Women’s socialization emphasizes compassion and active listening, which means female financial advisors are more likely to exhibit these traits – or, at least, clients may make those assumptions.SDI Productions/iStockPhoto / Getty Images
Studies in Canada, Japan and the U.S. show that female physicians produce better outcomes for their patients, especially for women, who are more likely to experience misdiagnoses and medical errors from male doctors.
Some research also indicates women tend to rate higher than men on emotional intelligence, which may be a contributing factor to their medical outperformance. Could higher emotional intelligence also make women better financial advisors?
“A lot of people who reach out to me first are men,” says Julia Chung, co-founder and chief executive officer of Spring Planning Inc., a financial planning firm in Vancouver.
“They’ll tell me, ‘I’ve been the one managing the money. My wife will probably outlive me, and I want her to be with someone she can trust.’ They believe I will have her back – that I won’t be hard-selling or using a lot of confusing jargon.”
Women’s socialization emphasizes compassion and active listening, which means female financial advisors are more likely to exhibit these traits – or, at least, clients may make those assumptions.
“Clients want to be seen and heard,” Ms. Chung says. “As an advisor, I need to understand what’s important to my client as a person. Then I can navigate their finances.”
However, assuming a female advisor will be more attentive or caring than a male advisor is not a sure thing. Just because women tend to score higher in emotional intelligence competencies doesn’t guarantee any given female advisor will be more emotionally intelligent than a male advisor.

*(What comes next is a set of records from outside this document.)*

(** A thread comes to hold only what it had or what was free. *)
Lemma tstep_held free c c' l m :
  tstep free c c' → running m c = true → l ∈ held c' → l ∈ held c ∨ free l.
Proof.
  intros Hs. revert m.
  induction Hs as [| |c|c|c1 c1' c2 _ IH|c1 c2|c1 c2|c|c|k c Hk|k c c' _ IH|k]; intros m; cbn [running held];
    try (intros _ H; by apply not_elem_of_nil in H).
  - intros H Hl. rewrite (ordered_holds_nothing m c) in Hl by done. by apply not_elem_of_nil in Hl.
  - intros [H1 H2]%andb_true_iff Hl. eauto.
  - cbn. intros [H1 H2]%andb_true_iff Hl. rewrite (ordered_holds_nothing m c1) in Hl by done.
    by apply not_elem_of_nil in Hl.
  - cbn. intros [H1 H2]%andb_true_iff Hl. rewrite (ordered_holds_nothing m c2) in Hl by done.
    by apply not_elem_of_nil in Hl.
  - cbn. intros H Hl. rewrite (ordered_holds_nothing m c) in Hl by done. by apply not_elem_of_nil in Hl.
  - cbn. intros [_ H]%andb_true_iff [->|Hl]%elem_of_cons; [by right|].
    rewrite (ordered_holds_nothing _ c) in Hl by done. by apply not_elem_of_nil in Hl.
  - intros [_ H]%andb_true_iff [->|Hl]%elem_of_cons; [left; apply list_elem_of_here|].
    destruct (IH _ H Hl); [left; by apply list_elem_of_further|by right].
Qed.

(** What a thread wants ranks above all it holds, and who sleeps holds nothing. *)
Lemma running_wants m c l :
  running m c = true → wants c = Some l → (m <= rank l)%nat ∧ ∀ k, k ∈ held c → (rank k < rank l)%nat.
Proof.
  unfold wants. revert m. induction c as [| | |c1 IH1 c2 _|c1 _ c2 _|c _|k c _|k c IH]; intros m; cbn [running head held];
    try done.
  - intros [H1 _]%andb_true_iff. destruct c1; try done; apply IH1; done.
  - cbn. intros [Hm%bool_decide_eq_true _]%andb_true_iff [= <-]. split; [done|].
    by intros k' Hk%not_elem_of_nil.
  - intros [Hm%bool_decide_eq_true H]%andb_true_iff Hw.
    assert (c ≠ Skip) by (by intros ->). assert (wants c = Some l) as Hwc by (unfold wants; by destruct c).
    destruct (IH _ H Hwc) as [H1 H2]. split; [lia|]. intros k' [->|Hk]%elem_of_cons; [lia|auto].
Qed.

Lemma running_sleeps m c : running m c = true → head c = Park → m = 0%nat ∧ held c = [].
Proof.
  revert m. induction c as [| | |c1 IH1 c2 _|c1 _ c2 _|c _|k c _|k c IH]; intros m; cbn [running head held]; try done.
  - cbn. by intros ->%bool_decide_eq_true.
  - intros [H1 _]%andb_true_iff. destruct c1; try done; apply IH1; done.
  - intros [_ H]%andb_true_iff Hw. assert (head c = Park) as Hc by (by destruct c).
    by destruct (IH _ H Hc).
Qed.
(* ===== verification/Device.v ===== *)
(** Discovery of the USB device (motu_proxy/device.py) over sysfs.

    The file system below the sysfs root is the class [Sysfs]: listings in any
    order, texts of files, and errors.  A path is its list of components below
    the root, and that of the device node its components below the devfs root.
    [FileNotFoundError] is the [OSError] of number 2.  Names and labels in error
    messages are not modelled, except the words by which
    [is_reconnectable_device_loss] tells errors apart. *)
From S2P Require Import Prelude PyText Protocol Paths.

(** * Files *)

Class Sysfs := {
  root_text : pystr;
  iterdir : list pystr → result (list pystr);
  read_ascii : list pystr → result pystr;
  path_exists : list pystr → result bool
}.

Definition FileNotFoundError : exn := OSError 2.

Record UsbDeviceInfo := {
  sysfs_name : pystr;
  devfs_path : list pystr;
  serial : pystr;
  product : pystr;
  interface : Z;
  ep_out : Z;
  ep_in : Z;
  info_max_packet_size : Z
}.

Record _Endpoint := {
  address : Z;
  ep_max_packet_size : Z
}.

(** [except] clauses of the module. *)
Definition is_not_found (e : exn) : bool :=
  match e with OSError n => n =? 2 | _ => false end.
Definition is_permission (e : exn) : bool :=
  match e with PermissionError => true | _ => false end.
Definition is_value_error (e : exn) : bool :=
  match e with ValueError => true | _ => false end.
Definition unreadable (e : exn) : bool :=
  is_not_found e || is_permission e || is_value_error e.
Definition unlistable (e : exn) : bool := is_not_found e || is_permission e.

(** [try: r except ...: d] *)
Definition except_with {A} (caught : exn → bool) (d : A) (r : result A) : result A :=
  match r with
  | Err e => if caught e then Ok d else Err e
  | Ok a => Ok a
  end.

(** The hexadecimal digits of an integer literal, as [digits_value]. *)
Fixpoint hex_digits_value (acc : Z) (prev_digit : bool) (s : pystr) : option Z :=
  match s with
  | [] => if prev_digit then Some acc else None
  | c :: s' =>
      if (c =? 95) && prev_digit then hex_digits_value acc false s'
      else match (match decimal_value c with Some d => Some d | None => hex_value c end) with
           | Some d => hex_digits_value (16 * acc + d) true s'
           | None => None
           end
  end.

(** [int(s, 16)]: [None] for the [ValueError]. *)
Definition int16 (s : pystr) : option Z :=
  let s := strip_by is_int_space s in
  let '(sign, body) := match s with
                       | 43 :: r => (1, r)
                       | 45 :: r => (-1, r)
                       | _ => (1, s)
                       end in
  let '(prefixed, body) := match body with
                           | 48 :: 120 :: r | 48 :: 88 :: r => (true, r)
                           | _ => (false, body)
                           end in
  (λ v, sign * v) <$> hex_digits_value 0 false
    (match body with 95 :: r => if prefixed : bool then r else body | _ => body end).

Section Discovery.
Context `{Sysfs}.

Definition read_text (path : list pystr) : result pystr :=
  t ← read_ascii path; Ok (strip t).
(* ===== verification/Json.v ===== *)
(** JSON values as Python sees them ([json.loads] of an object gives a dict: the
    entries in order of first occurrence, the last value of a repeated key) and
    the comparison of Python numbers.

    A Python float is a binary64 number in the Standard Library's [spec_float];
    a finite one is an integer times a power of two, so comparisons of integers
    and floats are exact, as Python's are. *)
From Stdlib Require Export SpecFloat.
From S2P Require Import Prelude PyText.

(** * Numbers *)

Inductive pynum :=
  | NInt (z : Z)
  | NFloat (f : spec_float).

(** A finite number as [m * 2^e]. *)
Definition dyadic (n : pynum) : option (Z * Z) :=
  match n with
  | NInt z => Some (z, 0)
  | NFloat (S754_zero _) => Some (0, 0)
  | NFloat (S754_finite sign m e) => Some ((if sign then Z.neg m else Z.pos m), e)
  | NFloat _ => None
  end.

Definition dyadic_cmp (a b : Z * Z) : comparison :=
  let e := Z.min a.2 b.2 in
  Z.compare (a.1 * 2 ^ (a.2 - e)) (b.1 * 2 ^ (b.2 - e)).

(** The order of Python numbers; [None] when one is not a number. *)
Definition num_cmp (a b : pynum) : option comparison :=
  match a, b with
  | NFloat S754_nan, _ | _, NFloat S754_nan => None
  | NFloat (S754_infinity s), NFloat (S754_infinity t) =>
      Some (match s, t with
            | true, false => Lt
            | false, true => Gt
            | _, _ => Eq
            end)
  | NFloat (S754_infinity s), _ => Some (if s then Lt else Gt)
  | _, NFloat (S754_infinity t) => Some (if t then Gt else Lt)
  | _, _ => match dyadic a, dyadic b with
            | Some x, Some y => Some (dyadic_cmp x y)
            | _, _ => None
            end
  end.

Definition num_lt (a b : pynum) : bool :=
  match num_cmp a b with Some Lt => true | _ => false end.
Definition num_eq (a b : pynum) : bool :=
  match num_cmp a b with Some Eq => true | _ => false end.

(** [math.isfinite]: an integer is converted to a float first, which raises
    [OverflowError] when it rounds beyond the largest one. *)
Definition float_overflow : Z := 2 ^ 1024 - 2 ^ 970.

Definition isfinite (n : pynum) : result bool :=
  match n with
  | NInt z => if float_overflow <=? Z.abs z then Err OverflowError else Ok true
  | NFloat (S754_infinity _) | NFloat S754_nan => Ok false
  | NFloat _ => Ok true
  end.

(** ** Decimal literals *)

(** The binary64 number nearest to [m * 10^k], [m > 0]: ties go to the even
    mantissa, and beyond the largest one it is infinite. *)
Definition float_of_decimal (sign : bool) (m : positive) (k : Z) : spec_float :=
  if 400 <? k then S754_infinity sign
  else if k <? -400 - Z.log2 (Z.pos m) then S754_zero sign
  else if 0 <=? k
  then binary_normalize 53 1024 (cond_Zopp sign (Z.pos m * 10 ^ k)) 0 sign
  else let '(mz, ez, lz) := SFdiv_core_binary 53 1024 (Z.pos m) 0 (10 ^ (- k)) 0 in
       binary_round_aux 53 1024 sign mz ez lz.

Definition float_of (sign : bool) (m k : Z) : spec_float :=
  match m with
  | Z.pos p => float_of_decimal sign p k
  | _ => S754_zero sign
  end.

(** Digits with single underscores between them: their value, their number and
    the rest. *)
Fixpoint scan_digits (acc n : Z) (s : pystr) : Z * Z * pystr :=
  match s with
  | [] => (acc, n, [])
  | c :: s' =>
      match decimal_value c with
      | Some d => scan_digits (10 * acc + d) (n + 1) s'
      | None =>
          match s' with
          | c' :: s'' =>
              match (if (c =? 95) && (0 <? n) then decimal_value c' else None) with
              | Some d => scan_digits (10 * acc + d) (n + 1) s''
              | None => (acc, n, s)
              end
          | [] => (acc, n, s)
          end
      end
  end.

(** The exponent part of a literal: [None] when it is malformed or something
    follows. *)
Definition scan_exponent (s : pystr) : option Z :=
  match s with
  | [] => Some 0
  | c :: s' =>
      if negb ((c =? 101) || (c =? 69)) then None else
      let '(sign, s') := match s' with
                         | 43 :: r => (1, r)
                         | 45 :: r => (-1, r)
                         | _ => (1, s')
                         end in
      let '(v, n, rest) := scan_digits 0 0 s' in
      if (n =? 0) || negb (zl_eqb rest []) then None else Some (sign * v)
  end.

(** [float(s)]: [None] for the [ValueError]. *)
Definition py_float (s : pystr) : option spec_float :=
  let s := strip_by is_int_space s in
  let '(sign, body) := match s with
                       | 43 :: r => (false, r)
                       | 45 :: r => (true, r)
                       | _ => (false, s)
                       end in
  let word := lower body in
  if zl_eqb word (s! "inf") || zl_eqb word (s! "infinity") then Some (S754_infinity sign) else
  if zl_eqb word (s! "nan") then Some S754_nan else
  let '(i, ni, rest) := scan_digits 0 0 body in
  let '(m, nf, ok, rest) :=
    match rest with
    | 46 :: r => match r with
                 | 95 :: _ => (i, 0, false, r)
                 | _ => let '(v, n, r) := scan_digits i ni r in (v, n - ni, true, r)
                 end
    | _ => (i, 0, true, rest)
    end in
  if negb ok || (ni + nf =? 0) then None else
  (λ e, float_of sign m (e - nf)) <$> scan_exponent rest.

(** * Values *)

Inductive json :=
  | JNull
  | JBool (b : bool)
  | JNum (n : pynum)
  | JStr (s : pystr)
  | JList (l : list json)
  | JObj (fields : list (pystr * json)).

(** * Comparison is the order of the numbers *)

Lemma dyadic_cmp_scale a b k :
  k <= Z.min a.2 b.2 →
  dyadic_cmp a b = Z.compare (a.1 * 2 ^ (a.2 - k)) (b.1 * 2 ^ (b.2 - k)).
Proof.
  intros Hk. unfold dyadic_cmp. set (e := Z.min a.2 b.2) in *.
  replace (a.2 - k) with ((a.2 - e) + (e - k)) by lia.
  replace (b.2 - k) with ((b.2 - e) + (e - k)) by lia.
  rewrite !Z.pow_add_r, !Z.mul_assoc by lia.
  apply Zmult_compare_compat_r. apply Z.lt_gt, Z.pow_pos_nonneg; lia.
Qed.

Lemma num_cmp_int a b : num_cmp (NInt a) (NInt b) = Some (Z.compare a b).
Proof. simpl. unfold dyadic_cmp. simpl. by rewrite !Z.mul_1_r. Qed.

Lemma num_lt_int a b : num_lt (NInt a) (NInt b) = (a <? b).
Proof. unfold num_lt, Z.ltb. rewrite num_cmp_int. by destruct (a ?= b). Qed.

Lemma num_eq_int a b : num_eq (NInt a) (NInt b) = (a =? b).
Proof. unfold num_eq. rewrite num_cmp_int, Z.eqb_compare. by destruct (a ?= b). Qed.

“In my experience, people will gravitate to an advisor, male or female, that they can have a trusting relationship with – one that communicates in a language that makes sense to them and takes into consideration their unique personal objectives as well as life concerns and goals,” says Barbara Stewart, a leading researcher in women and finance.
“During my career as a portfolio manager, I’ve seen a lot of emotionally intelligent male advisors,” she says. “Sometimes, the women who make it in a man’s world don’t necessarily behave in traditionally feminine ways, such as a relational type of person.”
Ms. Chung observes that professionals in the financial advice industry are just doing what they’ve been taught. Today, there’s a gradual evolution toward a more human-centric approach from both male and female advisors.
“We’re moving from the money being the client to the client being the client,” she says.
Just as advisors may have certain biases, so do clients. Research shows that female clients with male advisors tend to be more risk-averse, hold more cash, and self-report lower levels of financial literacy than those with female advisors.
There are no definitive explanations for why the male-female dyad would be more inhibiting to female clients than the women-only, unless it’s simply that many women have been socialized to defer to men in matters of money and some of this plays out in the mixed-gender advisory relationship.
“When you think about the financial industry, it was about access to transactions. But that’s changed,” Ms. Chung says. “We’re not the gatekeepers anymore. Anyone can have access to the same information and do transactions, so that’s not where we’re helpful.”
In her experience, both men and women seek similar things from the advisory relationship: analysis, efficiency and portfolio returns.
Ms. Chung’s male clients start focused on performance; once they enter their fifties, their priorities shift to security, wealth transition, family and philanthropy. In contrast, women emphasize the latter consistently, with a slight uptick in interest in financial security in their later years.
Ms. Stewart believes a successful advisory relationship comes down to personal chemistry, regardless of gender.
“Like attracts like,” she says. “You must create a trusting relationship. As an advisor, you need to have the confidence to talk to someone, maybe someone much older than you or with an ultra-high-net-worth, and not shy away from having psychological conversations from time to time because they need it and, deep down, they want it.”